Personal life
- Born: c. 1591 Salonica
- Died: March 15, 1657 Amsterdam
- Buried: Beth Haim Cemetery, Ouderkerk aan de Amstel, Amsterdam
- Spouse: Rachel Sanchez
- Children: Joseph Pardo Josiah Pardo Sarah Pardo (married Joseph Salom)
- Parent(s): Joseph Pardo Reina

Religious life
- Religion: Judaism

= David Pardo (Dutch rabbi, born in Salonica) =

17th century Dutch Rabbi born in Solonica

David ben Joseph Pardo (c. 1591 – 1657) was a Dutch rabbi and hakham. He was born in Salonica to Rabbi Joseph and Reina in the second half of the sixteenth century. He went with his father to Amsterdam, where he became hakham of the Bet Yisrael congregation (founded 1618). This congregation was consolidated in 1639 with the other two congregations in Amsterdam, and Pardo was appointed hakham together with Isaac Aboab da Fonseca, Menasseh Ben Israel, and Saul Levi Morteira. He was also a trustee of the Jewish cemetery and hazzan of the Bikkur Holim organization. In 1625 he founded the Honen Dallim benevolent society.

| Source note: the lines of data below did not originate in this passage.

Lemma pairwise_mean_R_nonneg (r : nat -> nat -> R) (P : nat) :
  0 <= pairwise_mean_R r P.
Proof.
  unfold pairwise_mean_R, Rdiv.
  apply Rmult_le_pos.
  - apply Rsum_nonneg, Forall_forall. intros x Hx.
    apply in_map_iff in Hx as (i & <- & _).
    apply Rsum_nonneg, Forall_forall. intros y Hy.
    apply in_map_iff in Hy as (j & <- & _). apply distance_R_nonneg.
  - destruct (Nat.eq_dec (P * P) 0) as [->|H].
    + cbn. rewrite Rinv_0. lra.
    + left. apply Rinv_0_lt_compat, lt_0_INR. lia.
Qed.

Lemma pairwise_mean_R_coincident (r : nat -> nat -> R) (P : nat) :
  (forall i j c, r i c = r j c) -> pairwise_mean_R r P = 0.
Proof.
  intros H. unfold pairwise_mean_R.
  rewrite Rsum_all_zero; [unfold Rdiv; ring|].
  intros i _. apply Rsum_all_zero. intros j _. unfold distance_R.
  rewrite Rsum_all_zero; [apply sqrt_0|].
  intros c _. rewrite (H i j c). ring.
Qed.

Lemma all_finite_atom (p : tensor) (B N e i c : nat) :
  all_finite p -> atom p B N e i c = Fin (to_R (atom p B N e i c)).
Proof.
  intros H. unfold atom. specialize (H (unflat [B; N; 3; 3]%nat
    (flat_index [B; (N * 3)%nat; 3%nat] [e; i; c]))).
  destruct (get p _); try discriminate. reflexivity.
Qed.

Lemma atom_scale (k : R) (p : tensor) (B N e i c : nat) :
  all_finite p ->
  atom (scale k p) B N e i c = Fin (k * to_R (atom p B N e i c)).
Proof.
  intros H. unfold atom, scale; cbn [map1 get].
  fold (atom p B N e i c). now rewrite (all_finite_atom p B N e i c H).
Qed.

(** The diversity term of a finite structure is a non-negative real, and
    the diversity term of the structure scaled by 2 is twice that. *)
Lemma diversity_scale_finite (p : tensor) (B N e : nat) :
  shape p = [B; N; 3; 3]%nat -> all_finite p ->
  (0 < N)%nat -> (e < B)%nat ->
  exists d d2,
    diversity_reward p = Ok d /\ diversity_reward (scale 2 p) = Ok d2 /\
    get d [e]
    = Fin (pairwise_mean_R (fun i c => to_R (atom p B N e i c)) (N * 3)) /\
    get d2 [e]
    = Fin (2 * pairwise_mean_R (fun i c => to_R (atom p B N e i c)) (N * 3)).
Proof.
  intros Hs Hf HN He.
  destruct (diversity_reward_entry p B N Hs) as (d & Hd & _ & Hg); [lia|].
  destruct (diversity_reward_entry (scale 2 p) B N Hs) as (d2 & Hd2 & _ & Hg2);
    [lia|].
  exists d, d2. repeat split; trivial.
  - rewrite Hg. apply pairwise_mean_finite; [|lia].
    intros i c. now apply all_finite_atom.
  - rewrite Hg2, <- pairwise_mean_R_scale.
    apply pairwise_mean_finite; [|lia].
    intros i c. now apply atom_scale.
Qed.

(* ----------------------------------------------------------------- *)
(** *** Broadcasts that occur in [model_step] *)

Ltac bcast_shape :=
  unfold broadcast_shapes;
  repeat (progress (cbn; rewrite ?bdim_same, ?bdim_1_l, ?bdim_1_r));
  cbn.

Ltac bcast_index :=
  unfold bidx; cbn;
  repeat match goal with
         | |- context [bsel 1 ?i] => rewrite (bsel_1 i)
         | |- context [bsel ?d ?i] => rewrite (bsel_lt d i) by lia
         end;
  cbn.

(** [x * m[..., None]] for [x : (B, N, C)] and [m : (B, N)]. *)
Lemma map2_unsqueeze1 (f : num -> num -> num) (x m : tensor)
    (B N C : nat) :
  shape x = [B; N; C] -> shape m = [B; N] ->
  exists r, map2 f x (unsqueeze_last m) = Ok r /\ shape r = [B; N; C] /\
    forall b n c, (b < B)%nat -> (n < N)%nat -> (c < C)%nat ->
      get r [b; n; c] = f (get x [b; n; c]) (get m [b; n]).
Proof.
  intros Hx Hm. unfold map2, unsqueeze_last; cbn. rewrite Hx, Hm.
  bcast_shape. eexists; split; [reflexivity|]. split; [reflexivity|].
  intros b n c Hb Hn Hc. cbn. bcast_index. reflexivity.
Qed.

(** [x * m[..., None, None]] for [x : (B, N, K, C)] and [m : (B, N)]. *)
Lemma map2_unsqueeze2 (f : num -> num -> num) (x m : tensor)
    (B N K C : nat) :
  shape x = [B; N; K; C] -> shape m = [B; N] ->
  exists r, map2 f x (unsqueeze_last (unsqueeze_last m)) = Ok r /\
    shape r = [B; N; K; C] /\
    forall b n k c, (b < B)%nat -> (n < N)%nat -> (k < K)%nat -> (c < C)%nat ->
      get r [b; n; k; c] = f (get x [b; n; k; c]) (get m [b; n]).
Proof.
  intros Hx Hm. unfold map2, unsqueeze_last; cbn. rewrite Hx, Hm.
  bcast_shape. eexists; split; [reflexivity|]. split; [reflexivity|].
  intros b n k c Hb Hn Hk Hc. cbn. bcast_index. reflexivity.
Qed.

(** Two vectors of one length. *)
Lemma map2_vectors (f : num -> num -> num) (x y : tensor) (B : nat) :
  shape x = [B] -> shape y = [B] ->
  exists r, map2 f x y = Ok r /\ shape r = [B] /\
    forall b, (b < B)%nat -> get r [b] = f (get x [b]) (get y [b]).
Proof.
  intros Hx Hy.
  destruct (map2_same_shape f x y) as (r & Hr & Hs & Hg); [congruence|].
  exists r. split; [exact Hr|]. split; [congruence|].
  intros b Hb. apply Hg. rewrite Hx. repeat constructor; trivial.
Qed.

In 1610, Pardo published in Amsterdam a transcription in Latin characters of Zaddik ben Joseph Formon's Obligacion de los Coraçones, a translation of the Hobot ha-Lebabot into Judaeo-Spanish.

On September 16, 1619, he married Rachel Sanchez (born 1595 at Moura, Portugal). They had three children: Joseph (c. 1624 – 1677), Josiah (1626-1684), and Sarah. Josiah Pardo served as a Rabbi in Curaçao and in Port Royal, Jamaica and was one of the first Rabbis in the New World.

Pardo died at Amsterdam on March 15, 1657 (Rosh Chodesh Nisan, 5417 A.M.) and is buried at Beth Haim of Ouderkerk aan de Amstel.